5.

Ich stand reglos auf den Planken der Seebrücke und sah mit zusammengekniffenen Augen den Rauchfahnen hinterher, die aus den Schornsteinen der Marcbioness of Lome stiegen, während sie sich entfernte. Die Decks waren immer noch voller Menschen, deren Ziel Arrochar am Ende des Lochs oder einer der Zwischenhalte war. Ein schöner Anblick, diese doppelte Säule aus schwärzlich-gräulich-weißlichem Qualm - die anfangs schräg aufstieg und dann hinter dem Schiff herzog, so dass sie horizontal unter den Wolken lag.

Die Rauchfahnen bewegten sich langsam nach Osten in Richtung Firth und Glasgow. Ich wusste, dass sie sich auf den vierzig Kilometern von hier bis zur Stadt aufgrund der atmosphärischen Diffusion auflösen würden. Davon sah ich nur die erste Phase, als sich die Rauchfahnen am Ende bogen und aussahen wie Fragezeichen am Himmel.

Ein großer dunkler Seevogel - eine Große Raubmöwe? - flog durch die wirbelnden Formen, zu deren Auflösung ihr Flügelschlag weitere dispersive Energie beitrug. Bald würden die Objekte der Aufmerksamkeit dieses dunklen Wandlers - ich konnte ihn nun kreischen hören, ein hartes Ha-ha-ha - zu etwas anderem werden, chemisch wie physikalisch verändert durch die mächtigeren Kräfte der umgebenden Luft.

Als ich die Seebrücke hinaufging, kam hinter der kleinen Steinhütte am Ende etwas Seltsames hervor. Ein Anachronismus ... eine Pferdekutsche ... Das eingeschirrte Tier stampfte und dampfte und hatte eine kleine Schaumblase vor dem Maul. Ich starrte die beiden kleinen Speichenräder des Einspänners an. Ich brauchte ein paar Sekunden, bis ich den Anblick verarbeitet hatte. Die Zeit in Blairmore ging aus Londoner Sicht deutlich nach - und zwar mindestens ein halbes Jahrhundert!

Ein raubeiniger, zigeunerhafter Mann Mitte vierzig trat hinter dem Pferd hervor und vervollständigte das viktorianische Bild. Er hob die Peitsche zum Gruß und deutete hinten auf sein Gefährt. Er trug eine Tweedmütze und kaute auf einer Pfeife - sie stach aus dem unrasierten, windgepeitschten Gesicht hervor wie ein Ast aus einem gekappten Baum. Für mich sah er wie ein nicht allzu wohlhabender Bauer mit einem Hauch von Viehtreiber und Wilderer aus.

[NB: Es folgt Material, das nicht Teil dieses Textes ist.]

(** C28. A NodeClaim is given up only when a timeout has passed: it was not launched
    within five minutes, or not registered within the time its pool gives, or, where
    that is enabled and not only tried, registered but not initialised in time; and a
    registered one only for the last reason. *)
Theorem gives_up_on_timeout (health : HealthState) mc now reads health' s
    (Hrun : Liveness health mc now reads = Some (health', s)) (Hdel : LDeleteClaim ∈ st_effects s) :
  (isTrue mc ConditionTypeRegistered = true → never_initialized mc now reads) ∧
  (isTrue mc ConditionTypeRegistered = false → never_launched mc now ∨ never_registered mc now reads).
Proof.
  assert (∀ registered, conditionsOf mc !! ConditionTypeRegistered = registered → livenessUnregistered health mc now registered reads = Some (health', s) →
    never_launched mc now ∨ never_registered mc now reads) as Hun.
  { intros registered Hreg. unfold livenessUnregistered. destruct (conditionsOf mc !! ConditionTypeLaunched) as [launched|] eqn:Hlaunched.
    2:{ intros [= <- <-]. by apply not_elem_of_nil in Hdel. }
    destruct (String.eqb_spec (cd_Status launched) ConditionTrue) as [He|Hne].
    { intros Hr. destruct (livenessRegistration_deletes _ _ _ _ _ _ _ _ Hr Hreg Hdel) as [Hin|?]; [by apply not_elem_of_nil in Hin|by right]. }
    cbv zeta. destruct (0 <? timeLeft LaunchTimeout now (cd_LastTransitionTime launched)) eqn:Hl; [intros [= <- <-]; by apply not_elem_of_nil in Hdel|].
    intros _. left. exists launched. split_and!; [done|done|]. by apply Z.ltb_ge in Hl. }
  revert Hrun. unfold Liveness. unfold isTrue, conditionTrue. destruct (conditionsOf mc !! ConditionTypeRegistered) as [registered|] eqn:Hreg; intros Hrun.
  2:{ split; [done|]. intros _. exact (Hun _ eq_refl Hrun). }
  change "True"%string with ConditionTrue. destruct (String.eqb (cd_Status registered) ConditionTrue); [|split; [done|]; intros _; exact (Hun _ eq_refl Hrun)].
  split; [|done]. intros _. injection Hrun as <- <-. unfold reconcileInitializationTimeout in Hdel. cbv zeta in Hdel. unfold never_initialized.
  destruct (lr_initializationTimeout reads <=? 0) eqn:H0; [by apply not_elem_of_nil in Hdel|]. destruct (isTrue mc ConditionTypeInitialized) eqn:Hi; [by apply not_elem_of_nil in Hdel|].
  destruct (_ =? 0); [by apply not_elem_of_nil in Hdel|]. destruct (0 <? timeLeft _ _ _) eqn:Hl; [by apply not_elem_of_nil in Hdel|].
  destruct (lr_shadow reads); [by apply not_elem_of_nil in Hdel|]. apply Z.leb_gt in H0. apply Z.ltb_ge in Hl. split_and!; [done|done|done|]. by exists registered.
Qed.

(** ** Finalizing *)

Section finalize_theory.
Context (formatRFC3339 : Z → string).

Lemma deleteNodes_effects deleted (nodes : list (RegNode Q)) e : e ∈ (deleteNodes deleted nodes).1 → ∃ name, e = LDeleteNode name.
Proof.
  induction nodes as [|node nodes IH]; cbn [deleteNodes]; [by intros ?%not_elem_of_nil|]. destruct (n_DeletionTimestamp _); [exact IH|].
  destruct (deleted _); [|by intros ?%not_elem_of_nil]. destruct (deleteNodes deleted nodes) as [es ok]. cbn [fst] in *. intros [->|Hin]%elem_of_cons; [by eexists|auto].
Qed.

Lemma finalizeInstance_removes mc now reads : LRemoveFinalizer ∈ (finalizeInstance mc now reads).1 → lf_deleteInstance reads = InstanceGone.
Proof.
  unfold finalizeInstance. destruct (lf_deleteInstance reads); [|done|by intros ?%not_elem_of_nil]. intros Hin. exfalso. revert Hin.
  set (changed := negb _). destruct changed, (lf_patchStatus reads); cbn [fst]; rewrite ?elem_of_cons, ?elem_of_nil; intuition discriminate.
Qed.

(** What is done while a NodeClaim is not being deleted. *)
Definition runs (e : LifeEffect Q) : Prop := match e with LRemoveFinalizer | LDeleteInstance | LDeleteNode _ | LAnnotate _ => False | _ => True end.

Ltac runs_effects := repeat first [apply Forall_nil; exact I | apply Forall_cons; split; [exact I|] | apply Forall_app_2 | assumption | exact I].

Lemma updateHealth_runs success needsPatch health mc pool patch health' es answer :
  updateHealth success needsPatch health mc pool patch = Some (health', es, answer) → Forall runs es.
Proof.
  unfold updateHealth. destruct (String.eqb _ _); [intros [= <- <- <-]; runs_effects|]. destruct pool as [pool| |]; try (intros [= <- <- <-]; runs_effects).
  destruct (negb _); [intros [= <- <- <-]; runs_effects|]. intros ([h t] & _ & Hrun)%bind_Some. destruct (needsPatch _ _).
  - destruct patch; try (injection Hrun as <- <- <-; runs_effects); apply bind_Some in Hrun as (h' & _ & Heq); injection Heq as <- <- <-; runs_effects.
  - apply bind_Some in Hrun as (h' & _ & Heq). injection Heq as <- <- <-. runs_effects.
Qed.

Lemma failLaunch_runs health mc pool reads health' es ended : failLaunch health mc pool reads = Some (health', es, ended) → Forall runs es.
Proof.
  intros ([[h e] answer] & Hu & Heq)%bind_Some. apply updateHealth_runs in Hu. destruct answer; try (by injection Heq as <- <- <-);
    destruct (lr_delete reads); injection Heq as <- <- <-; runs_effects.
Qed.

Lemma Launch_runs cache mc now answer delete : Forall runs (st_effects (Launch cache mc now answer delete).2).
Proof.
  unfold Launch. destruct (negb _); [runs_effects|]. destruct (cachedLaunch _ _ _) as [[? ?]|]; [runs_effects|]. unfold launchNodeClaim. destruct answer, delete; runs_effects.
Qed.

Lemma Registration_runs health mc now reads health' s : Registration health mc now reads = Some (health', s) → Forall runs (st_effects s).
Proof.
  unfold Registration. destruct (negb _); [intros [= <- <-]; runs_effects|]. destruct (NodeForNodeClaim _ _) as [stored| | |]; try (intros [= <- <-]; runs_effects).
  destruct (checkRegistrationHooks _ _ _ _) as [[mc1 hr] he]. cbv zeta. destruct (if sameNode _ _ then _ else _) as [es patched] eqn:Hp.
  assert (Forall runs es) as Hes by (destruct (sameNode _ _); [injection Hp as <- <-; runs_effects|]; destruct (rr_patchNode reads); injection Hp as <- <-; runs_effects).
  destruct patched; try (intros [= <- <-]; runs_effects). destruct (negb (isEmptyResult hr && negb he)); [by intros [= <- <-]|].
  intros ([[h e] answer] & Hu & Heq)%bind_Some. injection Heq as <- <-. apply updateHealth_runs in Hu. cbn [st_effects]. runs_effects.
Qed.

Lemma Initialization_runs ignoreDRA mc now listed slices patch : Forall runs (st_effects (Initialization ignoreDRA mc now listed slices patch)).
Proof.
  unfold Initialization. destruct (negb _); [runs_effects|]. destruct (negb _); [runs_effects|]. destruct (notInitialized _ _ _ _) as [[|]|]; [runs_effects..|].
  cbv zeta. destruct (sameNode _ _); [runs_effects|]. destruct patch; runs_effects.
Qed.

Lemma livenessRegistration_runs health mc now registered reads effects health' s :
  livenessRegistration health mc now registered reads effects = Some (health', s) → Forall runs effects → Forall runs (st_effects s).
Proof.
  unfold livenessRegistration. destruct registered; [|by intros [= <- <-]]. destruct (registrationTimeoutFor _ _); [|by intros [= <- <-]]. cbv zeta.
  destruct (0 <? _); [by intros [= <- <-]|]. intros ([[h es] ended] & Hf & Heq)%bind_Some Hes. apply failLaunch_runs in Hf. destruct ended as [[? ?]|]; injection Heq as <- <-; cbn [st_effects]; runs_effects.
Qed.

Lemma Liveness_runs health mc now reads health' s : Liveness health mc now reads = Some (health', s) → Forall runs (st_effects s).
Proof.
  assert (∀ registered, livenessUnregistered health mc now registered reads = Some (health', s) → Forall runs (st_effects s)) as Hun.
  { intros registered. unfold livenessUnregistered. destruct (conditionsOf mc !! ConditionTypeLaunched) as [launched|]; [|intros [= <- <-]; runs_effects].
    destruct (String.eqb _ _); [intros Hr; eapply livenessRegistration_runs; [exact Hr|runs_effects]|]. cbv zeta. destruct (0 <? _); [intros [= <- <-]; runs_effects|].
    intros ([[h es] [[? ?]|]] & Hf & Heq)%bind_Some; apply failLaunch_runs in Hf; [by injection Heq as <- <-|by eapply livenessRegistration_runs]. }
  unfold Liveness. destruct (conditionsOf mc !! ConditionTypeRegistered) as [registered|]; [|apply Hun]. destruct (String.eqb _ _); [|apply Hun].
  intros [= <- <-]. unfold reconcileInitializationTimeout. cbv zeta. destruct (_ <=? 0); [runs_effects|]. destruct (isTrue _ _); [runs_effects|]. destruct (_ =? 0); [runs_effects|].
  destruct (0 <? _); [runs_effects|]. destruct (lr_shadow reads); [runs_effects|]. destruct (lr_delete reads); runs_effects.
Qed.

Lemma runSteps_runs (st : LifeState) mc reads st' mc' effects results err : runSteps st mc reads = Some (st', mc', effects, results, err) → Forall runs effects.
Proof.
  unfold runSteps. cbv zeta. pose proof (Launch_runs st.1 mc (le_now reads) (le_create reads) (le_deleteFailed reads)) as H1.
  destruct (Launch _ _ _ _ _) as [cache s1]. intros ([health s2] & H2 & Hrun)%bind_Some. apply Registration_runs in H2.
  apply bind_Some in Hrun as ([health' s4] & H4 & Hrun). apply Liveness_runs in H4. injection Hrun as <- <- <- <- <-.
  pose proof (Initialization_runs (le_ignoreDRA reads) (st_claim s2) (le_now reads) (le_initNodes reads) (le_slices reads) (le_patchInitialized reads)). runs_effects.
Qed.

»Zum Ryman-Haus nach Kilmun, bitte«, sagte ich, während er meinen schweren Lederkoffer in einem Netz hinten an der Kutsche verstaute, in dem schon mehrere Pakete und Kisten lagen. Ich stieg auf, er nahm neben mir Platz, und mit einem Peitschenklaps setzten sich die Räder in Bewegung und wir waren auf dem Weg.

Sein Name war Mackellar - einen Vornamen nannte er nicht -, und er war Bauer, wie ich angenommen hatte. »Ich wart immer auf die Fähre, wenn sie reinkommt«, erklärte er. »Ich nehm die Post und die Passagiere mit. Die Post mach ich so, Passagiere kosten vier Pence.«

Er warf mir einen harten Blick von der Seite zu. »Haben Sie die?«

Ich nickte und hielt mich an dem schwarz lackierten Holz der Bank fest, während wir am Ufer entlangsausten, an dem sich die Wellen brachen.

»Sie sind wohl der Wetterfrosch, was?«, fragte er.

»Woher wissen Sie das?«

»Die haben die ganze Ausrüstung für Sie hergebracht. Auf mein Land. Das Haus ist auch meins. Beschlagnahmt. Natürlich keine Pacht, aber so ist das mit der Regierung, Krieg oder kein Krieg.« Er versetzte dem Pferd einen Klaps mit der Peitsche, und mit einem Ruck beschleunigte sich unsere Fahrt.

Ich rutschte hin und her. »Das tut mir leid. Es handelt sich aber um wichtige Arbeit, das versichere ich Ihnen.« Ich wollte ihm möglichst einfach erklären, worum es ging. »Wir machen Wettervorhersagen und warnen die Soldaten, wenn Regen ansteht.«

Er sah mich wieder von der Seite an und tippte dem Pferd auf die Flanke. »Harn die Soldaten denn keine Regenmäntel?«

Ich grinste und widmete meine Aufmerksamkeit der Landschaft, durch die wir fuhren. Als wir das Dörfchen Blairmore verließen, erfreute mich der Anblick des Strandes am Loch auf der einen und der hohen, baumbestandenen Hügel auf der anderen Seite. Vereinzelte Cirruswolken, Haarlocken, umkränzten fichtenbedeckte Gipfel. Stellenweise war Forstarbeit zu erkennen, Lücken, an denen Bäume herausgeschlagen worden waren.

»Zum ersten Mal in der Gegend?«, fragte Mackellar.

»Ja, ich bin in Afrika aufgewachsen«, erwiderte ich.

»Afrika? Ziemlich weit weg, was? Na, das hier ist ganz was anderes, das werden Sie bald merken. Sonne und Wolken kommen sich hier dauernd gegenseitig in die Quere.«

Wir umrundeten die Landspitze bei Strone - die das Ende von Loch Long von der Öffnung des Holy Loch trennte - und fuhren nun auf einer langen, halb überwucherten Landstraße weiter.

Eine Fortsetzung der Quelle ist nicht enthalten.